Interview on 5/5/25 at 6:08 PM with Staff #21 stated the restraints are audited by the charge nurse on every shift. The newly implemented process is for the unit directors to review the restraint documentation and process twice weekly. Staff #21 stated with this new process the biggest identified issue was the "documentation gaps; either in the orders or missing documentation."

Interview on 5/5/25 at 7:30 PM with Staff #23 said she conducts the restraint chart audits by checking the orders and identifying any "fall outs." Staff #23 stated as the process has progressed, they have identified issues to address and follow up with the staff, or for administration to explore how to remove the barriers to ensure compliance. Staff #23 said that sometimes it just the staff are "not picking the right choice" in the menu. Staff #23 stated there had been conversations about adapting the Electronic Medical Record (EMR) to ensure all areas for restraints are completed, as required. Staff #23 said a chemical restraint was if you "snow" [the slang term used when a patient is heavily or overly sedated in order to make them drowsy or unconscious] the patient, and an emergency medication restraint was "not to subdue" but to change their behavior, if given for anxiety," and not their normal medication regimen. Staff #23 said sometimes medications were given for "disruptive" behavior, but only if their safety was going to be affected.

Interview on 5/6/25 at 12:50 PM with RN Staff #24 stated she was not sure about the process for the use of chemical restraints when asked, and further stated, "restraints in PACU [Post-Anesthesia Care Unit] are covered under procedure orders."

Interview on 5/6/25 at 12:52 PM with RN Staff #25 when asked about violent restraints, stated violent restraints are not used in the PACU and there had only been one restraint in the past year, but she could not remember.

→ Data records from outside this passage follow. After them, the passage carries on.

Definition set_expired (self : Timer) (v : bool) : Timer :=
  mkTimer (period self) (count self) (timerCallbackFunc self)
          (mkFlags (start (flags self)) (active (flags self)) v).

(** Timer.c, lines 44-48. *)
Definition Timer_InitMs (self : Timer) (periodMs tickMs : Z) : Timer :=
  if negb (tickMs =? 0)
  then set_period self (to_u16 (Z.quot periodMs tickMs))
  else self.

(** Timer.c, lines 52-58. *)
Definition Timer_Start (self : Timer) : Timer :=
  if negb (period self =? 0) then set_start self true else self.

(** Timer.c, lines 62-66. *)
Definition Timer_Stop (self : Timer) : Timer :=
  let self := set_start self false in
  set_active self false.

(** Timer.c, lines 70-96.  The second component is the callback the tick
    calls, if it calls one; the call is the last thing the tick does, and
    its argument is the struct in the first component. *)
Definition Timer_Tick (self : Timer) : Timer * option nat :=
  let self :=
    if start (flags self) && negb (period self =? 0) then
      let self := set_start self false in
      let self := set_count self (period self) in
      set_active self true
    else self in
  if active (flags self) then
    let self := set_count self (to_u16 (count self - 1)) in
    if count self =? 0 then
      let self := set_active self false in
      let self := set_expired self true in
      match timerCallbackFunc self with
      | Some f => (self, Some f)
      | None => (self, None)
      end
    else (self, None)
  else (self, None).

(** Timer.c, lines 100-144. *)
Definition Timer_GetCount (self : Timer) : Z := count self.

Definition Timer_GetPeriod (self : Timer) : Z := period self.

Definition Timer_IsRunning (self : Timer) : bool :=
  if active (flags self) then true else false.

Definition Timer_IsFinished (self : Timer) : bool :=
  if expired (flags self) then true else false.

Definition Timer_ClearFlag (self : Timer) : Timer :=
  set_expired self false.
Lemma build_forecast_total (last_revenue growth ebitda_margin capex_pct dep_pct
    wc_pct tax_rate : Q) (years : Z) (start_year : option Z) :
  no_overflow (1 + growth) years ->
  is_Ok (build_forecast last_revenue growth ebitda_margin capex_pct dep_pct
           wc_pct tax_rate years start_year).
Proof.
  intros Hno.
  destruct (project_revenue_Ok last_revenue growth years Hno) as [rev Hrev].
  rewrite (build_forecast_Ok _ _ ebitda_margin capex_pct dep_pct wc_pct tax_rate
             _ start_year _ Hrev). eexists; reflexivity.
Qed.

(** Reads a named column out of a table given by its insertions. *)
Ltac column_lookup :=
  cbn [columns forecast_table];
  rewrite ?lookup_insert_ne by discriminate; apply lookup_insert_eq.

(** The FCFF column of a forecast. *)
Lemma build_forecast_fcff (last_revenue growth ebitda_margin capex_pct dep_pct
    wc_pct tax_rate : Q) (years : Z) (start_year : option Z) (df : DataFrame) :
  build_forecast last_revenue growth ebitda_margin capex_pct dep_pct wc_pct
    tax_rate years start_year = Ok df ->
  exists rev,
    project_revenue last_revenue growth years = Ok rev
    /\ columns df !! "FCFF"%string
       = Some ((fun r => fcff_of_revenue r ebitda_margin capex_pct dep_pct wc_pct
                           tax_rate) <$> rev)
    /\ length rev = Z.to_nat years.
Proof.
  intros H. apply build_forecast_inv in H as (rev & Hrev & ->).
  exists rev. split; [assumption|]. split.
  - rewrite <- forecast_fcff. column_lookup.
  - exact (proj1 (project_revenue_Ok_inv _ _ _ _ Hrev)).
Qed.

(** The revenue of a row whose power is zero or in range. *)
Lemma project_revenue_row (last_value growth_rate : Q) (years : Z) (rev : list Q)
    (i : nat) :
  project_revenue last_value growth_rate years = Ok rev ->
  (1 <= i <= Z.to_nat years)%nat ->
  representable ((1 + growth_rate) ^ Z.of_nat i) ->
  exists r, rev !! (i - 1)%nat = Some r
            /\ r == last_value * (1 + growth_rate) ^ Z.of_nat i.
Proof.
  intros Hrev Hi Hrep.
  destruct (proj2 (project_revenue_Ok_inv _ _ _ _ Hrev) i Hi) as (power & Hp & Hr).
  destruct (py_float_pow_representable _ _ Hrep) as (power' & Hp' & Hval).
  rewrite Hp in Hp'. injection Hp' as <-.
  eexists. split; [exact Hr|]. now rewrite Hval.
Qed.

(** Discharges a condition on the rows [1..n] of a small table. *)
Ltac each_row i :=
  do 8 (destruct i as [|i]; [try lia; try (vm_compute; reflexivity)|]); lia.

(** C8.  [build_scenario_from_base] returns exactly the table of
    [build_forecast] for growth [base_growth * growth_mul], margin
    [base_margin + margin_delta] and capex ratio [capex_mul * 0.06], the
    other assumptions passed through unchanged; so, when the powers of the
    adjusted growth are within range, at each row the revenue compounds at
    the adjusted growth, EBITDA takes the adjusted margin and Capex is
    [capex_mul * 0.06] of the revenue, whatever the capex ratio of the base
    scenario was. *)
Theorem build_scenario_from_base_spec (last_revenue base_growth base_margin
    growth_mul margin_delta capex_mul dep_pct wc_pct tax_rate : Q)
    (years : Z) (start_year : option Z) :
  build_scenario_from_base last_revenue base_growth base_margin growth_mul
    margin_delta capex_mul dep_pct wc_pct tax_rate years start_year
  = build_forecast last_revenue (base_growth * growth_mul)
      (base_margin + margin_delta) (capex_mul * 0.06) dep_pct wc_pct tax_rate
      years start_year
  /\ ((forall i, (1 <= i <= Z.to_nat years)%nat ->
         representable ((1 + base_growth * growth_mul) ^ Z.of_nat i)) ->
      exists df,
        build_scenario_from_base last_revenue base_growth base_margin growth_mul
          margin_delta capex_mul dep_pct wc_pct tax_rate years start_year = Ok df
        /\ forall i, (1 <= i <= Z.to_nat years)%nat ->
             exists revenue ebitda capex,
               cell df "Revenue" i = Some revenue
               /\ cell df "EBITDA" i = Some ebitda
               /\ cell df "Capex" i = Some capex
               /\ revenue == last_revenue * (1 + base_growth * growth_mul) ^ Z.of_nat i
               /\ ebitda == revenue * (base_margin + margin_delta)
               /\ capex == revenue * (capex_mul * 0.06)).
Proof.
  split; [reflexivity|]. intros Hrep.
  unfold build_scenario_from_base. cbv zeta.
  destruct (project_revenue_Ok last_revenue (base_growth * growth_mul) years
              (representable_no_overflow _ _ Hrep)) as [rev Hrev].
  rewrite (build_forecast_Ok _ _ (base_margin + margin_delta) (capex_mul * 0.06)
             dep_pct wc_pct tax_rate _ start_year _ Hrev).
  eexists. split; [reflexivity|]. intros i Hi.
  destruct (project_revenue_row _ _ _ _ i Hrev Hi (Hrep i Hi)) as (r & Hr & Hval).
  pose proof (forecast_table_cells (base_margin + margin_delta) (capex_mul * 0.06)
                dep_pct wc_pct tax_rate years start_year rev i r Hr)
    as (C1 & C2 & _ & _ & _ & C6 & _).
  do 3 eexists. split; [exact C1|]. split; [exact C2|]. split; [exact C6|].
  split; [exact Hval|]. split; reflexivity.
Qed.

Lemma build_scenario_from_base_spec_witness :
  (forall i, (1 <= i <= Z.to_nat 5)%nat ->
     representable ((1 + 0.08 * 1.25) ^ Z.of_nat i))
  /\ exists df,
    build_scenario_from_base 28000 0.08 0.34 1.25 0.02 1.5 0.05 0.01 0.21 5 None
    = Ok df
    /\ (1 <= 1 <= Z.to_nat 5)%nat
    /\ exists capex, cell df "Capex" 1 = Some capex /\ capex == 2772.
Proof.
  assert (Hrep : forall i, (1 <= i <= Z.to_nat 5)%nat ->
                   representable ((1 + 0.08 * 1.25) ^ Z.of_nat i)).
  { intros i Hi. right. each_row i. }
  refine (conj Hrep _).
  destruct (proj2 (build_scenario_from_base_spec 28000 0.08 0.34 1.25 0.02 1.5
                     0.05 0.01 0.21 5 None) Hrep) as (df & Hdf & Hrows).
  assert (Hi : (1 <= 1 <= Z.to_nat 5)%nat) by (vm_compute; lia).
  exists df. refine (conj Hdf (conj Hi _)).
  destruct (Hrows 1%nat Hi) as (revenue & ebitda & capex & _ & _ & Hc & Hr & _ & Hcv).
  exists capex. refine (conj Hc _). rewrite Hcv, Hr. reflexivity.
Defined.
(** C7: for two identifiers [i] and [j] and every request and world, the
    answer of the instance [j] is the answer of the instance [i] with [i]
    replaced by [j] in the project field, and both leave the same world. *)
Theorem instances_differ_by_identifier (i j : string) (r : Request) (w : World) :
  full_dispatch_request j r w
  = (substitute_identifier i j <$> (full_dispatch_request i r w).1,
     (full_dispatch_request i r w).2).
Proof.
  unfold full_dispatch_request.
  destruct (match_request r) as [[ | | ] |]; cbn [view_functions]; [| | | reflexivity].
  - rewrite !health_runs. cbn [fst snd fmap option_fmap option_map].
    unfold substitute_identifier, jsonify; cbn [body status_code mimetype].
    rewrite alter_insert_eq, substitute_own. reflexivity.
  - rewrite !get_projects_runs. cbn [fst snd fmap option_fmap option_map].
    unfold substitute_identifier, jsonify; cbn [body status_code mimetype].
    rewrite alter_insert_ne by discriminate.
    rewrite alter_insert_eq, substitute_own. reflexivity.
  - destruct (get_json r) as [e | v] eqn:Hj.
    + rewrite !(create_project_raises r e w Hj). destruct e as [[ | ] | | ]; reflexivity.
    + rewrite !(create_project_returns r v w Hj).
      cbn [fst snd fmap option_fmap option_map].
      unfold substitute_identifier, jsonify; cbn [body status_code mimetype].
      rewrite !alter_insert_ne by discriminate. rewrite alter_empty. reflexivity.
Qed.

(** ** Startup *)

(** C8: when PORT is set to a string that [int] converts to [n], [app.run]
    is called with port [n]; when PORT is unset, with port 5000; in both
    cases with host 0.0.0.0. *)
Theorem main_port (int_of_str : string → option Z) (environ : gmap string string) :
  (∀ s n, environ !! "PORT" = Some s → int_of_str s = Some n →
          main int_of_str environ = Return (mkAppRun "0.0.0.0" n true)) ∧
  (environ !! "PORT" = None →
   main int_of_str environ = Return (mkAppRun "0.0.0.0" 5000 true)).
Proof.
  split.
  - intros s n Hs Hn. unfold main, environ_get. rewrite Hs. cbn [int]. rewrite Hn.
    reflexivity.
  - intros Hunset. unfold main, environ_get. rewrite Hunset. reflexivity.
Qed.

(** C10: when PORT is set to a string that [int] does not convert, the
    script ends with [ValueError] and [app.run] is not called, with port
    5000 or any other. *)
Theorem main_invalid_port (int_of_str : string → option Z)
    (environ : gmap string string) (s : string) :
  environ !! "PORT" = Some s → int_of_str s = None →
  main int_of_str environ = Raise ValueError ∧
  ∀ run, main int_of_str environ ≠ Return run.
Proof.
  intros Hs Hn. unfold main, environ_get. rewrite Hs. cbn [int]. rewrite Hn.
  split; [reflexivity | discriminate].
Qed.

(** ** Timestamps of a sequence of calls *)

(** A request either leaves the clock alone and is answered without a
    timestamp, or reads the clock once and is answered with that reading. *)
Lemma dispatch_timestamp (project : string) (r : Request) (w : World) :
  ((full_dispatch_request project r w).1 ≫= timestamp = None ∧
   (full_dispatch_request project r w).2 = w) ∨
  ((full_dispatch_request project r w).1 ≫= timestamp = Some (isoformat (reading w)) ∧
   (full_dispatch_request project r w).2 = tick w).
Proof.
  unfold full_dispatch_request.
  destruct (match_request r) as [ep |]; [| left; split; reflexivity].
  destruct (view_functions_cases project ep r w) as [(d & Hrun & Hts) | (e & _ & _ & Hrun)];
    rewrite Hrun.
  - right. split; [| reflexivity].
    cbn [fst mbind option_bind]. unfold timestamp, field, jsonify; cbn [body].
    rewrite Hts. reflexivity.
  - left. split; [| reflexivity]. destruct e as [[ | ] | | ]; reflexivity.
Qed.
(** * The IT invoice generator: prediction with fallback, totals, synthesizer

    A shallow embedding of [train_it_model.py] (class [ITInvoicePredictor]),
    of the predictor, the totals calculator and the session state of the
    form of [it_invoice_app.py] (classes [SimpleInvoicePredictor],
    [ProfessionalITInvoiceGenerator], function [main]) and of the record
    generator of [create_it_dataset.py].

    Conventions of the embedding.
    - Python values are a fragment of the dynamic universe: [None], [str],
      [int], [float] and lists of strings (the one unhashable kind).
    - A finite [float] is represented by the rational it denotes; [inf],
      [-inf] and [nan] are kept, since comparisons treat them specially.
      The results of float arithmetic and of the conversion of an int are
      rounded to the nearest double (53 bits, ties to even, subnormal
      numbers), and what exceeds the doubles is an infinity or an
      OverflowError, as Python has it.  Comparisons are exact, as they
      are in Python between an int and a float.  The sign of zero is not
      modelled; [round(x, 2)] and [random.uniform] are represented by the
      decimal and the real number they stand for.
    - A Python exception is a [Raise e]; [try/except] is a [match] on it.
    - Files, pandas, joblib and the random forests are the environment:
      a [world] of files, and the fitting procedures as section variables. *)

From Stdlib Require Import ZArith QArith Qabs Qpower Qround String Ascii List Bool Lia Lqa.
From Stdlib Require Import DecimalString.
From stdpp Require Import gmap strings.

Local Open Scope string_scope.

Interview on 5/6/25 at 1:50 PM with Staff #2 indicated the restraint reports are reviewed daily for a specific set of parameters from a work tool (spread sheet) we have developed. If there is a discrepancy, error, or omission is found they address it with that staff prior to the end of shift. There was training for the RN's in the ER department that included monitoring patients while restraints are used. Staff #2 stated the clinical documentation has improved after the training.